Minns’ drug diversion of choice
The reasons Faehrmann, Uniting NSW.ACT and others from the Fair Treatment campaign are so ticked off with Minns and his failing scheme, is because when he campaigned for the 2023 election, the NSW Labor leader spoke boldly about drug law reform and holding a NSW drug summit.
However, when the Murdoch press put the policy of drug decriminalisation that the ACT government was about to roll out in its jurisdiction to Minns last August, he recoiled, said he had “no mandate” for such a policy and then delayed the drug summit to somewhere later down the track.
Drug decriminalisation involves removing the criminal sanctions for personal drug possession and use. Police can no longer arrest and charge these people, but instead they can impose a fine, a civil penalty, or a counselling session.
So, it’s sort of like the EDDI with no police discretion to criminally charge the civilian.
Minns’ drug reform election promises sounded quite appealing at the time, as the NSW Coalition had spent the last five years delaying real drug reforms, just like their successor is doing now. And it all commenced in 2018, as young people began dying in drug-related circumstances at festivals.
Then NSW premier Gladys Berejiklian refused repeated calls for pill testing, attempted to shut down the festival industry and then called for the holding of the Special Commission of Inquiry into the Drug Ice, which released its report in 2020, with a chief recommendation being decriminalising.
So, having to respond to the ice inquiry report became a headache for the Coalition, as they’re usually more conservative than Labor. So, instead of responding as required to the report, the Liberals dragged their feet on the matter for years.

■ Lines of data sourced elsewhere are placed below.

Fixpoint run (ops : list Op) (s : InmemStore) : Outcome InmemStore :=
  match ops with
  | [] => Returns s
  | op :: ops' =>
      match exec op s with
      | Returns s' => run ops' s'
      | Exits code => Exits code
      | Panics => Panics
      end
  end.

(** ** Bounds the store keeps *)

(** A cache made for [n] entries holds at most [n]. *)
Definition cache_bounded {K V : Type} (n : Z) (c : lru.Cache K V) : Prop :=
  lru.size c = n ∧ Z.of_nat (length (lru.entries c)) <= n.

(** The five caches are made for [cacheSize] entries, which is positive. *)
Definition store_bounded (s : InmemStore) : Prop :=
  0 < cacheSize s
  ∧ cache_bounded (cacheSize s) (eventCache s)
  ∧ cache_bounded (cacheSize s) (roundCreatedCache s)
  ∧ cache_bounded (cacheSize s) (roundReceivedCache s)
  ∧ cache_bounded (cacheSize s) (blockCache s)
  ∧ cache_bounded (cacheSize s) (frameCache s).

(** The reverse root index, when it is there, is the one the loop of
    [RootsBySelfParent] builds from the roots the store has now. *)
Definition roots_index_current (s : InmemStore) : Prop :=
  ∀ m, rootsBySelfParent s = Some m →
       m = build_rootsBySelfParent (map_range (map_content (rootsByParticipant s))).

(** No round in the two round caches is above [lastRound]; no block in the
    block cache has a key above [lastBlock]. *)
Definition rounds_within_lastRound (s : InmemStore) : Prop :=
  (∀ r x, lru.find r (lru.entries (roundCreatedCache s)) = Some x → r <= lastRound s)
  ∧ (∀ r x, lru.find r (lru.entries (roundReceivedCache s)) = Some x → r <= lastRound s).

Definition blocks_within_lastBlock (s : InmemStore) : Prop :=
  ∀ i b, lru.find i (lru.entries (blockCache s)) = Some b → i <= lastBlock s.

End store.

(** ** A concrete instance of the package's types

    Hashes of 32 bytes, set by copying raw bytes over their front; events,
    roots, rounds, blocks and frames as plain records; maps visited in the
    order of [map_to_list]. *)

Module Demo.

#[global] Instance byte_eq_dec : EqDecision byte := Byte.byte_eq_dec.

#[global] Instance byte_countable : Countable byte :=
  inj_countable Byte.to_N Byte.of_N Byte.of_to_N.

Definition hash_zero : list byte := replicate 32 x00.

(** The raw bytes are copied over the front of the hash. *)
Definition hash_Set (old raw : list byte) : list byte :=
  take 32 raw ++ drop (length (take 32 raw)) old.

Definition hash_String (h : list byte) : string :=
  String.string_of_list_byte h.

Record event : Type := mkEvent {
  ev_hash : list byte;
  ev_creator : string;
  ev_index : Z;
  ev_payload : string
}.

Record root : Type := mkRoot {
  rt_NextRound : Z;
  rt_SelfParent : RootEvent
}.

(** A base root: index −1, a hash derived from the id. *)
Definition base_root (id : Z) : root :=
  mkRoot 0 (mkRootEvent
              (match Byte.of_N (Z.to_N (id mod 256)) with
               | Some b => [b]
               | None => []
               end) (-1)).
Lemma footer_returned_is_checked_witness :
  exists chunk h,
    _footer_chunk (snd (footer (example_file_model example_header_crc)))
    = Some chunk /\
    f_crc32 (example_footer example_header_crc)
    = crc32 (drop_last4 (raw_data chunk)) /\
    header (snd (footer (example_file_model example_header_crc)))
    = (Ok h, snd (footer (example_file_model example_header_crc))) /\
    header_crc32 (example_footer example_header_crc) = h_crc32 h /\
    _footer (snd (footer (example_file_model example_header_crc)))
    = Some (example_footer example_header_crc).
Proof.
  apply (footer_returned_is_checked (example_file_model example_header_crc)).
  - reflexivity.
  - vm_compute. reflexivity.
Defined.

Lemma footer_failure_not_cached_witness :
  _footer (snd (footer (example_file_model 5))) = None.
Proof.
  apply (footer_failure_not_cached (example_file_model 5) AssertionError).
  - reflexivity.
  - vm_compute. reflexivity.
Defined.

(** ** Zig-zag, switch words, bits and lanes *)

(** X10.  [from_zigzag] inverts the zig-zag encoding of every int64 when
    the encoded 64-bit word is read as an unsigned integer. *)
Theorem from_zigzag_inverts_unsigned_word (x : Z) :
  - 2 ^ 63 <= x < 2 ^ 63 ->
  0 <= zigzag_word x < 2 ^ 64 /\ from_zigzag (zigzag_word x) = x.
Proof.
  intros Hx. split; [|apply from_zigzag_unsigned_word; exact Hx].
  unfold zigzag_word, wrap_unsigned. apply Z.mod_pos_bound. lia.
Qed.

Lemma from_zigzag_inverts_unsigned_word_witness :
  0 <= zigzag_word (- 2 ^ 63) < 2 ^ 64 /\
  from_zigzag (zigzag_word (- 2 ^ 63)) = - 2 ^ 63.
Proof. apply from_zigzag_inverts_unsigned_word. lia. Defined.

(** X11.  On an int64 array, as [read_col_page] has it for a zig-zag
    column, [from_zigzag] gives back the values whose encodings the array
    holds as long as they are of 63 bits, [-2^62 <= x < 2^62]. *)
Theorem np_from_zigzag_int64 (xs : list Z) :
  Forall (fun x => - 2 ^ 62 <= x < 2 ^ 62) xs ->
  np_from_zigzag (mkArray int64 (map zigzag_encode xs)) = Ok (mkArray int64 xs).
Proof.
  intros H. unfold np_from_zigzag. cbn [nd_dtype nd_data kind_of].
  do 2 f_equal. rewrite map_map.
  induction H as [|x l Hx _ IH]; [reflexivity|].
  cbn [map]. rewrite IH. f_equal.
  rewrite (from_zigzag_encode_small x Hx).
  change (bits_of int64) with 64. apply wrap_signed_id; lia.
Qed.

Lemma np_from_zigzag_int64_witness :
  np_from_zigzag (mkArray int64 (map zigzag_encode [-3; 0; 7; - 2 ^ 62]))
  = Ok (mkArray int64 [-3; 0; 7; - 2 ^ 62]).
Proof.
  apply np_from_zigzag_int64. repeat constructor; lia.
Defined.





(** A grid of [n] rows of [w] cells, row after row. *)
Lemma nth_grid {A} (f : nat -> nat -> A) (w : nat) (d : A) :
  forall n a i j,
    (i < n)%nat -> (j < w)%nat ->
    nth (i * w + j) (flat_map (fun r => map (f r) (seq 0 w)) (seq a n)) d
    = f (a + i)%nat j.
Proof.
  induction n as [|n IH]; intros a i j Hi Hj; [lia|].
  cbn [seq flat_map]. destruct i as [|i].
  - rewrite app_nth1 by (rewrite length_map, length_seq; lia).
    cbn [Nat.mul Nat.add].
    rewrite (nth_indep _ d (f a 0%nat))
      by (rewrite length_map, length_seq; lia).
    rewrite (map_nth (f a)), seq_nth by lia. f_equal; lia.
  - rewrite app_nth2 by (rewrite length_map, length_seq; lia).
    rewrite length_map, length_seq.
    replace (S i * w + j - w)%nat with (i * w + j)%nat by lia.
    rewrite IH by lia. f_equal. lia.
Qed.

Yet, that was until new NSW premier Dominic Perrottet came to the table with a response in September 2022, with a generous half a billion-dollar investment in treatment programs, which was so welcomed his refusal to make any substantial drug law reforms had to be overlooked.
A bipartisan failure
But we can’t completely condemn premier Minns for the failure of the EDDI, as he actually appropriated the scheme from Mark Speakman: the current leader of the NSW Liberal Nationals opposition.
Following the 2020 release of the ice inquiry report, then NSW attorney general Speakman spruiked the proposal of a drug diversion program that would operate like the EDDI.
But instead of providing individuals with two fines or counselling sessions prior to arrest, the now leader of the Liberals was calling for “three strikes”.
This proposal, however, didn’t fly with his Coalition counterparts. So, not to be one completely deterred, when Perrottet finally decided that he ought to deal with the ice inquiry report in 2022, Speakman again rose the EDDI, but with an option of two fines, yet cabinet shunned it again.
So, when Murdoch journalists parachuted in to deter Minns from harbouring any aspirations of copying the progressive policies of the ACT, the premier decided a month later to simply repropose Speakman’s 2022 idea, and he relied on the now opposition leader’s solution to fix his dilemma.
Yet, while those medical experts, lawyers, church members, parents of children with drug issues and people who use drugs themselves, who were all relying on drug law reform-speaking Minns to deliver, are now cursing him for the failure he’s implemented, perhaps they should go a little easier.
As the current premier has spent his first year in office attempting to mimic his Liberal predecessors – a spectacle that’s also playing out federally – and the added plus for Minns in applying this strategy, is he can just shrug off the blame, because it’s actually Speakman’s fault.